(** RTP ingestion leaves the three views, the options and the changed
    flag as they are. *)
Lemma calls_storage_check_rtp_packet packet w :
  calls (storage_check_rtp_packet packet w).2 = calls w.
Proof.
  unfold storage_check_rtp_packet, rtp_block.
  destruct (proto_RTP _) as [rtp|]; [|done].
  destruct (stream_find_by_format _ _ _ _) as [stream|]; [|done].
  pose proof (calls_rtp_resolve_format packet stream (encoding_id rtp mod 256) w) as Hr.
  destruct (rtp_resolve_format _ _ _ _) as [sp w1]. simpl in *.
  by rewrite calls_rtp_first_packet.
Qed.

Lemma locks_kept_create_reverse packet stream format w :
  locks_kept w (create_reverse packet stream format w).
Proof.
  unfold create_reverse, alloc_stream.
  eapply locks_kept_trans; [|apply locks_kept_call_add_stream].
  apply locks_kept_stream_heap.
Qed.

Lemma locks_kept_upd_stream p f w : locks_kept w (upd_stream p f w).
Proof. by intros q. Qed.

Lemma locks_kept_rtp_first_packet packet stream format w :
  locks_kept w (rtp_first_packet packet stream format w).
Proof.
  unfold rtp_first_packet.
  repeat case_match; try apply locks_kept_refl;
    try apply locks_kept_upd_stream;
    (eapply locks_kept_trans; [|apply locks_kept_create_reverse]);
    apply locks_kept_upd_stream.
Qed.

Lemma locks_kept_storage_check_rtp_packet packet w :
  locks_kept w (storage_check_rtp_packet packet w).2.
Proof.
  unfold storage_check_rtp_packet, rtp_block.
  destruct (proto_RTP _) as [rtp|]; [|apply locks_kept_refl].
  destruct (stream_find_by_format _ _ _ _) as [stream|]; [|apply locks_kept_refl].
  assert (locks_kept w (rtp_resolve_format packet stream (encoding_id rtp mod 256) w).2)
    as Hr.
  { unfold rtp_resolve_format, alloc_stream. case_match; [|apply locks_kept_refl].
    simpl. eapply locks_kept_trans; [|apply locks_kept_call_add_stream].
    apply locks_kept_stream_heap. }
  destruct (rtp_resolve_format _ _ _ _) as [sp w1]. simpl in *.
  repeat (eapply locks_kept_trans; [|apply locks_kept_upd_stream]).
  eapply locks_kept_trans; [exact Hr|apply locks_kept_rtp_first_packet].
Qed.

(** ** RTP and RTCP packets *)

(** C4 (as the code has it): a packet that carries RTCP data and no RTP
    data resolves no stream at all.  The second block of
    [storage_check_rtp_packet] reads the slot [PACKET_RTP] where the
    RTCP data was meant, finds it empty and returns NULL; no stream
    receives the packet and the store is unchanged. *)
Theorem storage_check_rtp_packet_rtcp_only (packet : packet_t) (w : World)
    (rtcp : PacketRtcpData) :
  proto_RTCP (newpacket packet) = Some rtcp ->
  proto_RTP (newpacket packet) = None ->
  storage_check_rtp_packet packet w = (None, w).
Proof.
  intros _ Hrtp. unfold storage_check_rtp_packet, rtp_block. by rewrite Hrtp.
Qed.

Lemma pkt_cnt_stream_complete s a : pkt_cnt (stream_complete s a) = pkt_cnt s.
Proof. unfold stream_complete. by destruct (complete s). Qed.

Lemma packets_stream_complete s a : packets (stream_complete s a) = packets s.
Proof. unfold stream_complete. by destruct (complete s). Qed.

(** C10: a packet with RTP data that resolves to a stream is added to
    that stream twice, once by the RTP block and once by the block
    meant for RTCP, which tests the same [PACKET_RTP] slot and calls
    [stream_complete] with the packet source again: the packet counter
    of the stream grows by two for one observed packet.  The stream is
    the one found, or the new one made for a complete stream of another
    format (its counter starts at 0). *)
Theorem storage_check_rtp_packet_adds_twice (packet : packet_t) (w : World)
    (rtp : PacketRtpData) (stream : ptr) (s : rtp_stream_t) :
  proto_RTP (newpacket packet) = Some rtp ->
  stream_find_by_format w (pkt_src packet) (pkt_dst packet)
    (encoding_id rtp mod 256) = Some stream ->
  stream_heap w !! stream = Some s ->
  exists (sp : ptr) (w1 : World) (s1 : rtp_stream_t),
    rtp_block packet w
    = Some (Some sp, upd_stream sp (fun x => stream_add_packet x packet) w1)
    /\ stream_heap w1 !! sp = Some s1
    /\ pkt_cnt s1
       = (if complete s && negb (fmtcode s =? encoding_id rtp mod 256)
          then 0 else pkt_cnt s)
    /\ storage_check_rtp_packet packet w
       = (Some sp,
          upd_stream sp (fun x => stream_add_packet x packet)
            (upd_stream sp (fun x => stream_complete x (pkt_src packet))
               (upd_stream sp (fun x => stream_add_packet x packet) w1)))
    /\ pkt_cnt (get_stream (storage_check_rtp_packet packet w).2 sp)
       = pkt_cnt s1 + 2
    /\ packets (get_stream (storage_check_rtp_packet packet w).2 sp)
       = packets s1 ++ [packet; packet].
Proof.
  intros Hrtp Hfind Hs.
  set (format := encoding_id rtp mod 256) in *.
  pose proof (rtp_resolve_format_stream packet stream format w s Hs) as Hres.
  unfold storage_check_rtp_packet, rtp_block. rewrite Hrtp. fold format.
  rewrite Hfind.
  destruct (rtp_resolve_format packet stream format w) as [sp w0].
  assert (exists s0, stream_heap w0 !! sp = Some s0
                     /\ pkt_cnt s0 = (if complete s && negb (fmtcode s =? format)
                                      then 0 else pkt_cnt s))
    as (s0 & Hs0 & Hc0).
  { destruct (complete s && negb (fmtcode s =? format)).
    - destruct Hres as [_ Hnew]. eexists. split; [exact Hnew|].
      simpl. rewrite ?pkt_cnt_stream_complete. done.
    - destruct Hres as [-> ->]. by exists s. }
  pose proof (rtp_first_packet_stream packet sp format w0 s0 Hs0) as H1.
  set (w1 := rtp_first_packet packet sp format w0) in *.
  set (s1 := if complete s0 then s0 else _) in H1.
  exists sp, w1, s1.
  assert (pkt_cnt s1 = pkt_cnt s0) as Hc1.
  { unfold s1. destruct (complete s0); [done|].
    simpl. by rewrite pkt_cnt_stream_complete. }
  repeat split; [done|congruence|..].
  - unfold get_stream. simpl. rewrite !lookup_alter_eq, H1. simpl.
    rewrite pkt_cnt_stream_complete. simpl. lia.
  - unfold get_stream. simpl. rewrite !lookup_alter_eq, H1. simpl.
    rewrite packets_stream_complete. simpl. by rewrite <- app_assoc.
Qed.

#### YOUR TASK
All lines above that include the word "fmtcode" must be copied into the answer.

#### RESPONSE FOR THIS EXERCISE
       = (if complete s && negb (fmtcode s =? encoding_id rtp mod 256)
                     /\ pkt_cnt s0 = (if complete s && negb (fmtcode s =? format)
  { destruct (complete s && negb (fmtcode s =? format)).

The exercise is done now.